• [Instructions for the task]: All that should come back is the lines of the data below from the one containing "AuthWebhookCacheAuthTTL : Z;" to the one containing "is not part", inclusive, exactly as they stand.

┌──

(** A field that the dataset file keeps as it is: not empty, free of
    control characters, made of characters that XML allows, and without
    whitespace at either end. *)
Definition kept_field (s : string) : Prop :=
  PyStr.is_empty s = false
  /\ PyStr.no_control s = true
  /\ PyStr.all_chars xml_char_ok s = true
  /\ PyStr.strip s = s.

(** Lines 69-71 for one [qa_pair] element: a missing child or a child
    without text makes the attribute access on [None] raise. *)
Definition parse_pair (pair : Element) : outcome QAPair :=
  match et_find "question" pair with
  | None => Raised "'NoneType' object has no attribute 'text'"
  | Some qe =>
      match et_find "answer" pair with
      | None => Raised "'NoneType' object has no attribute 'text'"
      | Some ae =>
          match elem_text qe, elem_text ae with
          | Some q, Some a =>
              Returned {| question := PyStr.strip q; answer := PyStr.strip a |}
          | _, _ => Raised "'NoneType' object has no attribute 'strip'"
          end
      end
  end.

Fixpoint parse_pairs (elems : list Element) : outcome (list QAPair) :=
  match elems with
  | [] => Returned []
  | e :: rest =>
      match parse_pair e with
      | Raised x => Raised x
      | Returned p =>
          match parse_pairs rest with
          | Raised x => Raised x
          | Returned ps => Returned (p :: ps)
          end
      end
  end.

(** Lines 65-71: parse the file and collect the pairs. *)
Definition load_evaluation_file (f : FileContents) : outcome (list QAPair) :=
  match et_parse f with
  | Raised e => Raised e
  | Returned root => parse_pairs (et_findall "qa_pair" root)
  end.

(** ** Agent turn (lines 109-168) *)

(** Lines 159-161 and 164-166: the text of the ["text"] blocks, appended
    in order to the empty string. *)
Fixpoint text_of (blocks : list Block) : string :=
  match blocks with
  | [] => EmptyString
  | TextBlock t :: rest => t +:+ text_of rest
  | _ :: rest => text_of rest
  end.

(** Lines 134-139: the items of a tool result as one string. *)
Fixpoint content_to_str (items : list ContentItem) : string :=
  match items with
  | [] => EmptyString
  | TextItem t :: rest => t +:+ content_to_str rest
  | OtherItem r :: rest => r +:+ content_to_str rest
  end.

(** Lines 126-146: one awaited tool call per ["tool_use"] block, in block
    order; the first call that raises ends the loop. *)
Fixpoint exec_tools (env : Env) (blocks : list Block)
    : Prog (list ToolResultBlock) :=
  match blocks with
  | [] => ret []
  | ToolUseBlock id name input :: rest =>
      result <- call_tool env name input ;;
      let content_str := content_to_str (result_content result) in
      tool_results <- exec_tools env rest ;;
      ret ({| tool_use_id := id; tr_content := content_str |} :: tool_results)
  | _ :: rest => exec_tools env rest
  end.

Definition user_text (s : string) : Message :=
  {| role := "user"; content := ContentText s |}.

(** Lines 109-168: the question goes to the model service; when its stop
    reason is ["tool_use"] the tools run and the extended conversation goes
    to the model service once more.  The answer is stripped. *)
Definition agent_turn (env : Env) (tools : list ToolDescriptor)
    (question : string) : Prog string :=
  let messages := [user_text question] in
  response <- call_model env messages tools ;;
  if String.eqb (stop_reason response) "tool_use" then
    let messages1 :=
      messages
      ++ [{| role := "assistant";
             content := ContentBlocks (resp_content response) |}] in
    tool_results <- exec_tools env (resp_content response) ;;
    let messages2 :=
      messages1
      ++ [{| role := "user"; content := ContentResults tool_results |}] in
    final_response <- call_model env messages2 tools ;;
    ret (PyStr.strip (text_of (resp_content final_response)))
  else
    ret (PyStr.strip (text_of (resp_content response))).
(** * sigbridge: the Interactive Brokers adapter [ibWrapper.py]

    A shallow embedding of class [IBWrapper] (src/ibWrapper.py) and the
    properties its specification states about it.

    The adapter is Python 2 glue code: three regular expressions applied
    to the textual form of gateway messages, a lookup in a nested
    dictionary read from a JSON file, two record builders and logging.
    The embedding keeps these as they are written:
    - byte strings are [string], integers are [Z];
    - [re.search] is a backtracking matcher over the fragment of regular
      expressions the source uses, with Python's greedy, leftmost
      semantics and numbered groups;
    - methods are state transformers on the adapter: a method returns its
      value or the exception it raises, together with the adapter as the
      call leaves it (what was logged before a raise stays logged);
    - dictionaries are [gmap]s. *)

From Stdlib Require Import ZArith NArith Ascii String DecimalString Bool Lia.
From Stdlib Require Import DecimalPos.
From stdpp Require Import base strings gmap.

(** ** Byte strings *)

Module Str.

Definition code (c : ascii) : N := N_of_ascii c.

Definition between (lo hi : N) (c : ascii) : bool :=
  (lo <=? code c)%N && (code c <=? hi)%N.

Definition is_digit (c : ascii) : bool := between 48 57 c.
Definition is_upper (c : ascii) : bool := between 65 90 c.
Definition is_lower (c : ascii) : bool := between 97 122 c.

(** [str.lower] of Python 2 on one byte: only [A]..[Z] change. *)
Definition lower_char (c : ascii) : ascii :=
  if is_upper c then ascii_of_N (code c + 32) else c.

(** [s.lower()] *)
Fixpoint lower (s : string) : string :=
  match s with
  | EmptyString => EmptyString
  | String c s' => String (lower_char c) (lower s')
  end.

(** [s.startswith(p)] *)
Fixpoint startswith (s p : string) : bool :=
  match p, s with
  | EmptyString, _ => true
  | String a p', String b s' => Ascii.eqb a b && startswith s' p'
  | String _ _, EmptyString => false
  end.

(** What is left of [s] after the literal [p], when [s] starts with it. *)
Fixpoint strip_prefix (p s : string) : option string :=
  match p, s with
  | EmptyString, _ => Some s
  | String a p', String b s' =>
      if Ascii.eqb a b then strip_prefix p' s' else None
  | String _ _, EmptyString => None
  end.

(** The first [n] bytes of [s]. *)
Fixpoint take (n : nat) (s : string) : string :=
  match n, s with
  | S n', String c s' => String c (take n' s')
  | _, _ => EmptyString
  end.

(** The longest prefix of [s] whose bytes all satisfy [p], and the rest. *)
Fixpoint span (p : ascii → bool) (s : string) : string * string :=
  match s with
  | String c s' =>
      if p c then let '(a, b) := span p s' in (String c a, b)
      else (EmptyString, s)
  | EmptyString => (EmptyString, EmptyString)
  end.

Fixpoint all (p : ascii → bool) (s : string) : bool :=
  match s with
  | EmptyString => true
  | String c s' => p c && all p s'
  end.

(** The head of [s] does not satisfy [p] (or [s] is empty). *)
Definition stops (p : ascii → bool) (s : string) : bool :=
  match s with
  | EmptyString => true
  | String c _ => negb (p c)
  end.
(** * Yorkie server core: change identifiers, the webhook authorization
    gate and the PushPull engine, embedded in Rocq.

    Sources:
    - pkg/document/change/id.go                    (module [Change])
    - the [auth] package (src/unnamed/part_000)   (module [Auth])
    - yorkie/packs/packs.go                        (module [Packs])

    Go fixed-width integers are modelled as [Z] with their wrap-around
    written out ([wrap32], [wrap64]). *)

From Stdlib Require Import ZArith Lia List Bool.
From stdpp Require Import base gmap strings.
Import ListNotations.

Open Scope Z_scope.
Set Warnings "-register-all".

(** Unsigned wrap-around of Go's [uint32] and [uint64] arithmetic. *)
Definition wrap32 (z : Z) : Z := z mod 2 ^ 32.
Definition wrap64 (z : Z) : Z := z mod 2 ^ 64.

Definition MaxUint32 : Z := 2 ^ 32 - 1.
Definition MaxUint64 : Z := 2 ^ 64 - 1.

(** ** pkg/document/change/id.go *)
Module Change.

(** [time.ActorID]: an opaque 12-byte identifier. *)
Definition ActorID := list Byte.byte.

(** [type ID struct]: [serverSeq] is a [*uint64], [None] for nil. *)
Record ID := mkID {
  clientSeq : Z;          (* uint32 *)
  serverSeq : option Z;   (* *uint64 *)
  lamport : Z;            (* uint64 *)
  actorID : ActorID       (* *time.ActorID *)
}.

(** [NewID] leaves [serverSeq] nil. *)
Definition NewID (clientSeq : Z) (lamport : Z) (actorID : ActorID) : ID :=
  mkID clientSeq None lamport actorID.

(** [func (id *ID) Next() *ID] *)
Definition Next (id : ID) : ID :=
  {| clientSeq := wrap32 (clientSeq id + 1);
     serverSeq := None;
     lamport := wrap64 (lamport id + 1);
     actorID := actorID id |}.

(** [func (id *ID) SyncLamport(otherLamport uint64) *ID] *)
Definition SyncLamport (id : ID) (otherLamport : Z) : ID :=
  if lamport id <? otherLamport
  then NewID (clientSeq id) otherLamport (actorID id)
  else NewID (clientSeq id) (wrap64 (lamport id + 1)) (actorID id).

(** [func (id *ID) SetActor(actor *time.ActorID) *ID] *)
Definition SetActor (id : ID) (actor : ActorID) : ID :=
  NewID (clientSeq id) (lamport id) actor.

(** [func (id *ID) SetServerSeq(serverSeq *uint64) *ID] *)
Definition SetServerSeq (id : ID) (s : option Z) : ID :=
  let newID := NewID (clientSeq id) (lamport id) (actorID id) in
  {| clientSeq := clientSeq newID;
     serverSeq := s;
     lamport := lamport newID;
     actorID := actorID newID |}.

(** A well-formed ID: fields within their Go widths. *)
Definition wf (id : ID) : Prop :=
  0 <= clientSeq id <= MaxUint32 /\ 0 <= lamport id <= MaxUint64.

(** [time.Ticket] *)
Record Ticket := mkTicket {
  t_lamport : Z;
  t_delimiter : Z;
  t_actorID : ActorID
}.

(** [key.Key] of a document. *)
Record Key := mkKey { Collection : string; Document : string }.

(** [change.Checkpoint] (the type; [Checkpoint] is the pack's field) *)
Record checkpoint := mkCheckpoint { cp_serverSeq : Z; cp_clientSeq : Z }.

(** [change.Change]; operations are opaque to the server core. *)
Record Change := mkChange {
  ch_id : ID;
  ch_message : string;
  ch_operations : list string
}.

(** [change.Pack] *)
Record Pack := mkPack {
  DocumentKey : Key;
  Checkpoint : checkpoint;
  Changes : list Change;
  Snapshot : list Byte.byte;
  MinSyncedTicket : option Ticket
}.

(** Modelled from the spec: [change.Pack.HasChanges] (pkg/document/change,
    not among the sources) is "true iff [changes] is non-empty". *)
Definition HasChanges (p : Pack) : bool :=
  match Changes p with [] => false | _ :: _ => true end.

End Change.

(** ** Package [auth]: AccessAttributes, VerifyAccess and the webhook retry
    loop. *)
Module Auth.

(** Go errors. Sentinels are compared by identity ([==], [errors.Is]);
    [fmt.Errorf] keeps its format and arguments, and the error it wraps
    with [%w], if any. *)
Inductive sentinel := NotAllowed | UnexpectedStatusCode | WebhookTimeout.

Definition sentinel_eqb (a b : sentinel) : bool :=
  match a, b with
  | NotAllowed, NotAllowed
  | UnexpectedStatusCode, UnexpectedStatusCode
  | WebhookTimeout, WebhookTimeout => true
  | _, _ => false
  end.

(** Errors of [http.Post]: a [syscall.Errno] reachable by [errors.As]
    (the net package nests it in [*url.Error] / [*net.OpError]) or any
    other transport failure. *)
Inductive transportErr := TErrno (errno : Z) | TOther (msg : string).

Inductive ctxErr := Canceled | DeadlineExceeded.

Inductive fmtArg := ArgInt (n : Z) | ArgStr (s : string).

Inductive error :=
| Sentinel (s : sentinel)
| Transport (t : transportErr)
| Decode (msg : string)          (* types.NewAuthWebhookResponse *)
| Marshal (msg : string)         (* json.Marshal *)
| Ctx (c : ctxErr)               (* ctx.Err() *)
| NilDeref                       (* runtime panic on a nil pointer *)
| Errorf (format : string) (args : list fmtArg) (wrapped : option error).

(** [errors.Is(err, target)] for a sentinel target. *)
Fixpoint errorsIs (e : error) (target : sentinel) : bool :=
  match e with
  | Sentinel s => sentinel_eqb s target
  | Errorf _ _ (Some w) => errorsIs w target
  | _ => false
  end.

(** [errors.As(err, &errno)] with [errno syscall.Errno]. *)
Fixpoint errorsAsErrno (e : error) : option Z :=
  match e with
  | Transport (TErrno n) => Some n
  | Errorf _ _ (Some w) => errorsAsErrno w
  | _ => None
  end.

Definition ECONNRESET : Z := 104.

Definition StatusOK : Z := 200.
Definition StatusTooManyRequests : Z := 429.
Definition StatusInternalServerError : Z := 500.
Definition StatusServiceUnavailable : Z := 503.
Definition StatusGatewayTimeout : Z := 504.

(** [func shouldRetry(statusCode int, err error) bool] *)
Definition shouldRetry (statusCode : Z) (err : option error) : bool :=
  match match err with Some e => errorsAsErrno e | None => None end with
  | Some errno => errno =? ECONNRESET
  | None =>
      (statusCode =? StatusInternalServerError)
      || (statusCode =? StatusServiceUnavailable)
      || (statusCode =? StatusGatewayTimeout)
      || (statusCode =? StatusTooManyRequests)
  end.

(** [err == ErrUnexpectedStatusCode] *)
Definition isUnexpectedStatusCode (err : option error) : bool :=
  match err with
  | Some (Sentinel UnexpectedStatusCode) => true
  | _ => false
  end.

(** Signed wrap-around of Go's [int64] arithmetic ([time.Duration]). *)
Definition wrapInt64 (z : Z) : Z :=
  let m := z mod 2 ^ 64 in if m <? 2 ^ 63 then m else m - 2 ^ 64.

Definition Millisecond : Z := 1000000.   (* time.Millisecond, in ns *)

(** [func waitInterval(retries uint64, maxWaitInterval time.Duration)
    time.Duration], in nanoseconds. [math.Pow(2, float64(retries))] is
    exact for an integer exponent, and its conversion to [time.Duration]
    is exact while [2^retries] fits an [int64], i.e. [retries <= 62];
    beyond that Go leaves the conversion implementation-dependent and the
    model returns [None]. The two multiplications wrap as [int64]. *)
Definition waitInterval (retries maxWaitInterval : Z) : option Z :=
  if retries <=? 62 then
    let interval := wrapInt64 (wrapInt64 (2 ^ retries * 100) * Millisecond) in
    Some (if maxWaitInterval <? interval then maxWaitInterval else interval)
  else None.

(** The retry loop of [withExponentialBackoff], generic in the state the
    webhook closure captures ([St]). [webhookFn k st] is the outcome of
    the [k]-th call; [ctxDone k] is [Some] of [ctx.Err()] when the [select]
    after the [k]-th call takes the [ctx.Done()] branch. The loop either
    returns ([Finished], with the closure state and the number of calls
    made) or runs out of [fuel] ([Pending]). *)
Section Backoff.
Variable St : Type.
Variable webhookFn : nat -> St -> (Z * option error) * St.
Variable ctxDone : nat -> option ctxErr.
Variable maxRetries : Z.   (* cfg.AuthWebhookMaxRetries, uint64 *)

Inductive loopResult :=
| Finished (ret : option error) (st : St) (calls : nat)
| Pending (retries : Z) (st : St) (calls : nat).

(** [statusCode] is the variable declared before the loop; the body
    declares its own [statusCode] with [:=], so the outer one is never
    assigned, exactly as in the source. *)
Fixpoint backoffLoop (fuel : nat) (retries statusCode : Z) (st : St)
    (calls : nat) : loopResult :=
  match fuel with
  | O => Pending retries st calls
  | S fuel' =>
      if retries <=? maxRetries then
        let '((sc, err), st') := webhookFn calls st in
        if negb (shouldRetry sc err) then
          if isUnexpectedStatusCode err
          then Finished (Some (Errorf "unexpected status code from webhook: %d"
                                 [ArgInt sc] None)) st' (S calls)
          else Finished err st' (S calls)
        else
          match ctxDone calls with
          | Some c => Finished (Some (Ctx c)) st' (S calls)
          | None => backoffLoop fuel' (wrap64 (retries + 1)) statusCode st' (S calls)
          end
      else
        Finished (Some (Errorf "unexpected status code from webhook %d: %w"
                          [ArgInt statusCode] (Some (Sentinel WebhookTimeout))))
                 st calls
  end.

(** [var retries uint64; var statusCode int] start at zero. *)
Definition withExponentialBackoff (fuel : nat) (st : St) : loopResult :=
  backoffLoop fuel 0 0 st 0.
End Backoff.

Arguments Finished {St} ret st calls.
Arguments Pending {St} retries st calls.

(** Number of webhook calls made, finished or not. *)
Definition callsOf {St} (r : loopResult St) : nat :=
  match r with Finished _ _ calls | Pending _ _ calls => calls end.

Definition isFinished {St} (r : loopResult St) : bool :=
  match r with Finished _ _ _ => true | Pending _ _ _ => false end.

End Auth.

Module AuthAccess.
Import Change Auth.

(** [types.VerbType] *)
Inductive VerbType := Read | ReadWrite.

(** [types.AccessAttribute] *)
Record AccessAttribute := mkAccessAttribute { attr_Key : string; attr_Verb : VerbType }.

(** [types.AccessInfo] *)
Record AccessInfo := mkAccessInfo { info_Method : string; info_Attributes : list AccessAttribute }.

(** [types.AuthWebhookRequest] *)
Record AuthWebhookRequest := mkAuthWebhookRequest {
  req_Token : string;
  req_Method : string;
  req_Attributes : list AccessAttribute
}.

(** [types.AuthWebhookResponse] *)
Record AuthWebhookResponse := mkAuthWebhookResponse { Allowed : bool; Reason : string }.

(** The parts of [backend.Config] read by the package. TTLs are
    durations in nanoseconds. *)
Record Config := mkConfig {
  RequireAuth : string -> bool;
  AuthWebhookMaxRetries : Z;
  AuthWebhookCacheAuthTTL : Z;
  AuthWebhookCacheUnauthTTL : Z
}.

(** [be.AuthWebhookCache]: entries keyed by the serialized request, each
    with its expiry time [clock.Now() + ttl] in nanoseconds. The cache type
    is not part of these sources; it is modelled after the spec, a keyed
    mapping with per-entry TTL, and its size bound is left out. *)
Abbreviation authCache := (gmap string (option AuthWebhookResponse * Z)).

(** [AuthWebhookCache.Get(key)] at time [now]: an entry whose expiry is
    past is dropped and reported as a miss. *)
Definition cacheGet (now : Z) (key : string) (cache : authCache)
    : option (option AuthWebhookResponse) * authCache :=
  match cache !! key with
  | Some (v, expireTime) =>
      if expireTime <? now then (None, delete key cache) else (Some v, cache)
  | None => (None, cache)
  end.

(** [AuthWebhookCache.Add(key, value, ttl)] at time [now]. *)
Definition cacheAdd (now : Z) (key : string) (v : option AuthWebhookResponse) (ttl : Z)
    (cache : authCache) : authCache :=
  <[key := (v, now + ttl)]> cache.

(** What [http.Post] yields on one call: a transport error, or a response
    with its status and the outcome of [types.NewAuthWebhookResponse] on
    its body: a decoded response, a malformed body, or a transport error
    while reading it (returned as is, so [errors.As] still finds its
    errno). *)
Inductive bodyResult :=
| BodyDecoded (r : AuthWebhookResponse)
| BodyInvalid (msg : string)
| BodyReadFailed (t : transportErr).
Inductive httpResult := PostFailed (t : transportErr) | PostResponse (status : Z) (body : bodyResult).

Section Access.
(** [key.Key.BSONKey] *)
Variable BSONKey : Key -> string.
(** [json.Marshal] on the request ([None] for a marshalling error). *)
Variable marshal : AuthWebhookRequest -> option string.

└──

• [Output of the task]:
  AuthWebhookCacheAuthTTL : Z;
  AuthWebhookCacheUnauthTTL : Z
}.

(** [be.AuthWebhookCache]: entries keyed by the serialized request, each
    with its expiry time [clock.Now() + ttl] in nanoseconds. The cache type
    is not part of these sources; it is modelled after the spec, a keyed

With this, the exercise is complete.